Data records
◇ ◇ ◇

(* ===== verification/Rand.v ===== *)
(** * Random numbers: [core/rand.c]

    The generator of [cosmic/rand.tl] in C: xoshiro256** and the floats on
    [0, 1) drawn from it.  Its samplers of the normal and the gamma
    distribution, which are floating-point arithmetic over these, are left
    out. *)

From S2P Require Import Prelude.

Local Open Scope Z_scope.

(** ** The code *)

Definition rotl (x k : Z) : Z := Z.lor (u64 (Z.shiftl x k)) (Z.shiftr x (64 - k)).

(** [struct cosmic_rand]: the four words of the state. *)
Record cosmic_rand := Rand { s0 : Z; s1 : Z; s2 : Z; s3 : Z }.

Definition next64 (g : cosmic_rand) : Z * cosmic_rand :=
  let '(Rand s0 s1 s2 s3) := g in
  let result := u64 (rotl (u64 (s1 * 5)) 7 * 9) in
  let t := u64 (Z.shiftl s1 17) in
  let s2 := Z.lxor s2 s0 in
  let s3 := Z.lxor s3 s1 in
  let s1 := Z.lxor s1 s2 in
  let s0 := Z.lxor s0 s3 in
  let s2 := Z.lxor s2 t in
  let s3 := rotl s3 45 in
  (result, Rand s0 s1 s2 s3).

(** The float is [n] over 2^53, which a double holds for every [n] up to it:
    both the conversion and the product are exact. *)
Definition unit (g : cosmic_rand) : Z * cosmic_rand :=
  let '(x, g) := next64 g in (Z.shiftr x 11, g).

(** ** What it keeps *)

Abbreviation is_word x := (0 ≤ x < 2 ^ 64).

Record rand_ok (g : cosmic_rand) : Prop := {
  ok_s0 : is_word (s0 g); ok_s1 : is_word (s1 g); ok_s2 : is_word (s2 g); ok_s3 : is_word (s3 g) }.

(** The bits of a rotation and of a shift. *)
Lemma rotl_bits x k i :
  is_word x → 0 < k < 64 → 0 ≤ i < 64 →
  Z.testbit (rotl x k) i = if i <? k then Z.testbit x (i + 64 - k) else Z.testbit x (i - k).
Proof.
  intros Hx Hk Hi. unfold rotl, u64. rewrite Z.lor_spec, Z.mod_pow2_bits_low, Z.shiftl_spec, Z.shiftr_spec by lia.
  destruct (Z.ltb_spec i k).
  - rewrite Z.testbit_neg_r by lia. simpl. f_equal. lia.
  - rewrite (bits_above x 64 (i + (64 - k))) by lia. by rewrite orb_false_r.
Qed.

Lemma rotl_word x k : is_word x → 0 < k < 64 → is_word (rotl x k).
Proof.
  intros Hx Hk. unfold rotl. apply below_lor; [lia|by apply Z.mod_pos_bound|].
  rewrite Z.shiftr_div_pow2 by lia. split; [apply Z.div_pos; lia|].
  apply Z.div_lt_upper_bound; [lia|]. assert (2 ^ 1 ≤ 2 ^ (64 - k)) by (apply Z.pow_le_mono_r; lia). nia.
Qed.

Lemma rotl_back x k : is_word x → 0 < k < 64 → rotl (rotl x k) (64 - k) = x.
Proof.
  intros Hx Hk. pose proof (rotl_word x k Hx Hk). apply (word_bits 64); [lia|apply rotl_word; lia|done|].
  intros i Hi. rewrite rotl_bits by lia. destruct (Z.ltb_spec i (64 - k)).
  - rewrite rotl_bits by lia. rewrite (proj2 (Z.ltb_ge _ _)) by lia. f_equal. lia.
  - rewrite rotl_bits by lia. rewrite (proj2 (Z.ltb_lt _ _)) by lia. f_equal. lia.
Qed.

(** What [b ^ (b << 17)] is of. *)
Definition unshift (y : Z) : Z :=
  let sh k := u64 (Z.shiftl y k) in Z.lxor (Z.lxor y (sh 17)) (Z.lxor (sh 34) (sh 51)).

Lemma shl_word x k : is_word (u64 (Z.shiftl x k)).
Proof. by apply Z.mod_pos_bound. Qed.

Lemma shl_bits x k i : 0 ≤ k → 0 ≤ i < 64 → Z.testbit (u64 (Z.shiftl x k)) i = if i <? k then false else Z.testbit x (i - k).
Proof.
  intros Hk Hi. unfold u64. rewrite Z.mod_pow2_bits_low, Z.shiftl_spec by lia.
  destruct (Z.ltb_spec i k); [|done]. by rewrite Z.testbit_neg_r by lia.
Qed.

Lemma unshift_shift b : is_word b → unshift (Z.lxor b (u64 (Z.shiftl b 17))) = b.
Proof.
  intros Hb. unfold unshift. cbv zeta. set (y := Z.lxor b _).
  assert (is_word y) as Hy by (apply below_lxor; [lia|done|apply shl_word]).
  assert (∀ k, is_word (u64 (Z.shiftl y k))) as Hsh by (intros; apply shl_word).
  apply (word_bits 64); [lia| |done|].
  { apply below_lxor; [lia|apply below_lxor|apply below_lxor]; done || lia. }
  intros i Hi. rewrite !Z.lxor_spec, !shl_bits by lia. unfold y. rewrite !Z.lxor_spec.
  destruct (Z.ltb_spec i 17); [|destruct (Z.ltb_spec i 34); [|destruct (Z.ltb_spec i 51)]];
    ztest; cbv iota; rewrite !shl_bits by lia; ztest; cbv iota;
    rewrite <-?Z.sub_add_distr; change (17 + 17) with 34; change (34 + 17) with 51;
    repeat match goal with |- context [Z.testbit b ?j] => destruct (Z.testbit b j) end; done.
Qed.

(** The state before [next64], of the state after. *)
Definition previous (g : cosmic_rand) : cosmic_rand :=
  let e := rotl (s3 g) 19 in
  let a := Z.lxor (s0 g) e in
  let b := unshift (Z.lxor (s1 g) (s2 g)) in
  Rand a b (Z.lxor (Z.lxor (s1 g) b) a) (Z.lxor e b).

Lemma previous_next g : rand_ok g → previous (next64 g).2 = g.
Proof.
  destruct g as [a b c d]. intros [Ha Hb Hc Hd]. simpl in *. unfold previous. simpl.
  assert (is_word (Z.lxor d b)) as Hdb by (by apply below_lxor).
  rewrite (rotl_back _ 45) by (done || lia).
  assert (Z.lxor (Z.lxor b (Z.lxor c a)) (Z.lxor (Z.lxor c a) (u64 (Z.shiftl b 17))) = Z.lxor b (u64 (Z.shiftl b 17))) as ->.
  { zxor. }
  rewrite unshift_shift by done.
  assert (Z.lxor (Z.lxor a (Z.lxor d b)) (Z.lxor d b) = a) as ->.
  { zxor. }
  f_equal; zxor.
Qed.

Lemma next_ok g : rand_ok g → rand_ok (next64 g).2.
Proof.
  destruct g as [a b c d]. intros [Ha Hb Hc Hd]. simpl in *.
  assert (∀ x y, is_word x → is_word y → is_word (Z.lxor x y)) as Hx by (intros; by apply below_lxor).
  pose proof (shl_word b 17). constructor; simpl; auto 9. apply rotl_word; auto. lia.
Qed.

Definition rand_zero : cosmic_rand := Rand 0 0 0 0.

(** The states from [g] on. *)
Fixpoint state_after (n : nat) (g : cosmic_rand) : cosmic_rand :=
  match n with O => g | S n => state_after n (next64 g).2 end.

Lemma state_after_ok n g : rand_ok g → rand_ok (state_after n g).
Proof. revert g. induction n as [|n IH]; intros g Hg; simpl; [done|]. by apply IH, next_ok. Qed.

Lemma state_after_injective n g h : rand_ok g → rand_ok h → state_after n g = state_after n h → g = h.
Proof.
  revert g h. induction n as [|n IH]; intros g h Hg Hh; simpl; [done|]. intros Heq%IH; [|by apply next_ok..].
  by rewrite <-(previous_next g), Heq, previous_next.
Qed.

Lemma state_after_zero n : state_after n rand_zero = rand_zero.
Proof. induction n as [|n IH]; [done|]. simpl. change (next64 rand_zero).2 with rand_zero. done. Qed.

(** The words of the state stay words of 64 bits; no two states are led to
    one, after however many draws, so a generator that does not start at zero
    never comes to it, where it would answer zero for ever; and the float
    each draw is made of is the 53 high bits of its number, below one. *)
Theorem generator_never_degenerates n g h :
  rand_ok g → rand_ok h →
  rand_ok (state_after n g) ∧
  (state_after n g = state_after n h → g = h) ∧
  (g ≠ rand_zero → state_after n g ≠ rand_zero) ∧
  let k := (unit (state_after n g)).1 in
  k = (next64 (state_after n g)).1 / 2 ^ 11 ∧ 0 ≤ k < 2 ^ 53 ∧
  (unit (state_after n g)).2 = state_after (S n) g.
Proof.
  intros Hg Hh. split; [by apply state_after_ok|]. split; [by apply state_after_injective|]. split.
  - intros Hne Hz. apply Hne. apply (state_after_injective n); [done|by constructor|].
    by rewrite state_after_zero.
  - unfold unit. destruct (next64 (state_after n g)) as [x g'] eqn:E. simpl.
    assert (is_word x) as Hx.
    { destruct (state_after n g) as [a b c d]. injection E as <- <-. by apply Z.mod_pos_bound. }
    rewrite Z.shiftr_div_pow2 by lia. split; [done|]. split; [zdiv|].
    assert (∀ n g, (next64 (state_after n g)).2 = state_after n (next64 g).2) as Hcomm.
    { clear. induction n as [|n IH]; intros g; simpl; [done|]. apply IH. }
    rewrite <-Hcomm. by rewrite E.
Qed.

Lemma generator_never_degenerates_witness :
  rand_ok (Rand 1 2 3 4) ∧ state_after 100 (Rand 1 2 3 4) ≠ rand_zero ∧ (next64 (Rand 1 2 3 4)).1 = 11520.
Proof.
  assert (rand_ok (Rand 1 2 3 4)) as Hok by (by constructor).
  split; [exact Hok|]. split; [|by vm_compute].
  by apply (generator_never_degenerates 100 (Rand 1 2 3 4) (Rand 1 2 3 4) Hok Hok).
Defined.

◇ ◇ ◇

**Try it**.
Each line of the records with the word "revert" in it is to be copied.

**Solution to the exercise**.
Proof. revert g. induction n as [|n IH]; intros g Hg; simpl; [done|]. by apply IH, next_ok. Qed.
  revert g h. induction n as [|n IH]; intros g h Hg Hh; simpl; [done|]. intros Heq%IH; [|by apply next_ok..].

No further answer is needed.